Source records ▸
- Opening Delimiter -

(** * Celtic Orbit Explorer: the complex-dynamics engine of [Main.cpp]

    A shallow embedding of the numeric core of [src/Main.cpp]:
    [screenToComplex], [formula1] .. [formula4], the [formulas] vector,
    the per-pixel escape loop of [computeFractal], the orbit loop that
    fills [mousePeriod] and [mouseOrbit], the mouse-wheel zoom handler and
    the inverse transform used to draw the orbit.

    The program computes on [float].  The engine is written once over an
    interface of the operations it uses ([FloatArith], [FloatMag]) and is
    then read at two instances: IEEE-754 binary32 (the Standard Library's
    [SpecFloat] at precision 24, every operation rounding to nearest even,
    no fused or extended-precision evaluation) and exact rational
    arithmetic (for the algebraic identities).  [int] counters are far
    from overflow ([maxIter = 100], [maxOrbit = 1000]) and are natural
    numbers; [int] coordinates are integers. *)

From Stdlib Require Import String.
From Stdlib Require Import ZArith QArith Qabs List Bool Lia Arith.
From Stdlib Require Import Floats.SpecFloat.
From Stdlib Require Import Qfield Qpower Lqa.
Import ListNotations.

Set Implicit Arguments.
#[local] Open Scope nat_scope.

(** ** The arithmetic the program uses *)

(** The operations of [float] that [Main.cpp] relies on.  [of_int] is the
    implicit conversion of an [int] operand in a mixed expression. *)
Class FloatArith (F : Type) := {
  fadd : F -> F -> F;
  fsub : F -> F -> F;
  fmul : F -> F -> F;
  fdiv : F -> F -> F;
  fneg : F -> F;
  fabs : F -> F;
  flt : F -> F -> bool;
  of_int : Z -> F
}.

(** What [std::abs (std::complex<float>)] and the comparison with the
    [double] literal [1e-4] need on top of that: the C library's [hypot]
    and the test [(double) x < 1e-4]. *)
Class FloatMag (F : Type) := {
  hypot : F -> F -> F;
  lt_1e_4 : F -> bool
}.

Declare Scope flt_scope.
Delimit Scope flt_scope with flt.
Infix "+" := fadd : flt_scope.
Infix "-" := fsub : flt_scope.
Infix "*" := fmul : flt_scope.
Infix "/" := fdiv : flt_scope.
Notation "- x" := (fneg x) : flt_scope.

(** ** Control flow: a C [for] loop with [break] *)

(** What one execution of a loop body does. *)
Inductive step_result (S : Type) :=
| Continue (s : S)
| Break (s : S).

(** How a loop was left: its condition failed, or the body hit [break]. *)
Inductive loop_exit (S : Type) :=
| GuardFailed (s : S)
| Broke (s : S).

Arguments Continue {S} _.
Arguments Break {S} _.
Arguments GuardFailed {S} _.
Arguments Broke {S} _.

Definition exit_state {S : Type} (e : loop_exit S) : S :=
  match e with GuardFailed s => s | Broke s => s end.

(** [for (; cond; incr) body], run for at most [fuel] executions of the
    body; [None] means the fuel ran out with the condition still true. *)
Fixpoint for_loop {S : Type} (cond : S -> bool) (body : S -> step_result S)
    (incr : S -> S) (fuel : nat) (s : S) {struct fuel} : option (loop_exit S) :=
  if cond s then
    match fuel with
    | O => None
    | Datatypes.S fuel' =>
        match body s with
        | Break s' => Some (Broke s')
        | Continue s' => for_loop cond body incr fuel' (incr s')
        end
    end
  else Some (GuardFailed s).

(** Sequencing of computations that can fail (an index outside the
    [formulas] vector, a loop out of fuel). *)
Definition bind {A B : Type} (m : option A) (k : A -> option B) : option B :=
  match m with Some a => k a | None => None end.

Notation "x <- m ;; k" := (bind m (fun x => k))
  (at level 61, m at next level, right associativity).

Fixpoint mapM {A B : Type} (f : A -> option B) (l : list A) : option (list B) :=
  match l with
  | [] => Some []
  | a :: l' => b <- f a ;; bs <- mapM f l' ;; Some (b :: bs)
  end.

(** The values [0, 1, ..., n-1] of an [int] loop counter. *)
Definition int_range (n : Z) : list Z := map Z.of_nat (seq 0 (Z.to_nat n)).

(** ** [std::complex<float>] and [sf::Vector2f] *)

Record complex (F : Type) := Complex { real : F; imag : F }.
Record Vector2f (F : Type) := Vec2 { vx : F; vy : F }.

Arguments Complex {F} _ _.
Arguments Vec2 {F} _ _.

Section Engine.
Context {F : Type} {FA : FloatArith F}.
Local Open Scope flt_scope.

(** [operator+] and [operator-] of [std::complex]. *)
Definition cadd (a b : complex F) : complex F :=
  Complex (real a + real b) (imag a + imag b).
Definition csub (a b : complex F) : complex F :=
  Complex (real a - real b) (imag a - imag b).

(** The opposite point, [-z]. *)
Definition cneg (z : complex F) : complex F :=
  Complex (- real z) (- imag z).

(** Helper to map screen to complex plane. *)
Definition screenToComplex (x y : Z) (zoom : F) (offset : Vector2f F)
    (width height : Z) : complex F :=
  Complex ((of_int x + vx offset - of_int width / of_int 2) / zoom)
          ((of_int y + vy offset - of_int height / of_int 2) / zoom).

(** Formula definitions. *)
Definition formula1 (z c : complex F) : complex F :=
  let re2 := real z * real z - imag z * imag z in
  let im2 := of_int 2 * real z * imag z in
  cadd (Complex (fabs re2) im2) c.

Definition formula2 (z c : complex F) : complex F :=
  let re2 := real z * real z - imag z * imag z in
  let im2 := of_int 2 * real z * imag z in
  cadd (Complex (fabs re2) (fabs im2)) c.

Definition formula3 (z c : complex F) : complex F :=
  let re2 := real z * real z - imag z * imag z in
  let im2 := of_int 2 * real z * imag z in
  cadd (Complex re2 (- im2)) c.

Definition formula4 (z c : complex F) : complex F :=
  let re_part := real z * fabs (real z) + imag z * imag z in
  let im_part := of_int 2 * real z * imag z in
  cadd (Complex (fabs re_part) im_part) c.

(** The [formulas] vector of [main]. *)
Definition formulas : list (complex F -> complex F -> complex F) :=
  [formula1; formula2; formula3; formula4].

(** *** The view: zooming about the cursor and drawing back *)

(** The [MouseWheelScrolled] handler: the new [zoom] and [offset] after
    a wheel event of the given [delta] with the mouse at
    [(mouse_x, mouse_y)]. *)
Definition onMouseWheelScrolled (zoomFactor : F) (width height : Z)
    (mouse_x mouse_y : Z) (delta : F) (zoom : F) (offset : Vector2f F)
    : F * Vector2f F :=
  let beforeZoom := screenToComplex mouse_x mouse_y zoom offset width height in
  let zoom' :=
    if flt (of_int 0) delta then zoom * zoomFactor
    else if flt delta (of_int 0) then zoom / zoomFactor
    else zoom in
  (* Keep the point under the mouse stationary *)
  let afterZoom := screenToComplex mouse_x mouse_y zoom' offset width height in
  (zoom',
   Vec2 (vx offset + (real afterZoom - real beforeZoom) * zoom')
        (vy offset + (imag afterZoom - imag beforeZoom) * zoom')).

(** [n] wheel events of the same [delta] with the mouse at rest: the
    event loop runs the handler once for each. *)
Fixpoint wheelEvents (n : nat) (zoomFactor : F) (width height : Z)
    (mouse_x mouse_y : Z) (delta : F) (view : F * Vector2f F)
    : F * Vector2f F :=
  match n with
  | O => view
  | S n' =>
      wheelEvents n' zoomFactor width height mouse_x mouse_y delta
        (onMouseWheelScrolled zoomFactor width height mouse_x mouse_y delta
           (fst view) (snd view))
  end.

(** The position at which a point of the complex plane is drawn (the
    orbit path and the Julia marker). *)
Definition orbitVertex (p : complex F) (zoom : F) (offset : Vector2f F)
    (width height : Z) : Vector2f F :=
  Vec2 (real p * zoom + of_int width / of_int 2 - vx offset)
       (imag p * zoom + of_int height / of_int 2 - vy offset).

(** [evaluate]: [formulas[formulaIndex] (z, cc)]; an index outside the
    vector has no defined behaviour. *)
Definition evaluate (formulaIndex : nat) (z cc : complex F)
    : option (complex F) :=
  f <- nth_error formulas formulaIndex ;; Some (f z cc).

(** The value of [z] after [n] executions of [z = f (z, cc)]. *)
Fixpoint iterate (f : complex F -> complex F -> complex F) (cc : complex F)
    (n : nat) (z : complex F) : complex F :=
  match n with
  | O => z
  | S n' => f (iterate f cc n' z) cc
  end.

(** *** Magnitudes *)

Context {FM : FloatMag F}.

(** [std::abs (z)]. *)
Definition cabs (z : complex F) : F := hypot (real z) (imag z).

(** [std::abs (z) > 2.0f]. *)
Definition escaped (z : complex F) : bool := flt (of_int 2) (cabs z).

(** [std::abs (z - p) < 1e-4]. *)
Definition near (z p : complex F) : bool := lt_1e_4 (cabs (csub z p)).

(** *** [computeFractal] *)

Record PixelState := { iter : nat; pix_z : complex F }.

- Closing Delimiter -

Task description ▸ For every line in the listing above that mentions the word "operations", make a copy.

Answer box ▸
    interface of the operations it uses ([FloatArith], [FloatMag]) and is
(** The operations of [float] that [Main.cpp] relies on.  [of_int] is the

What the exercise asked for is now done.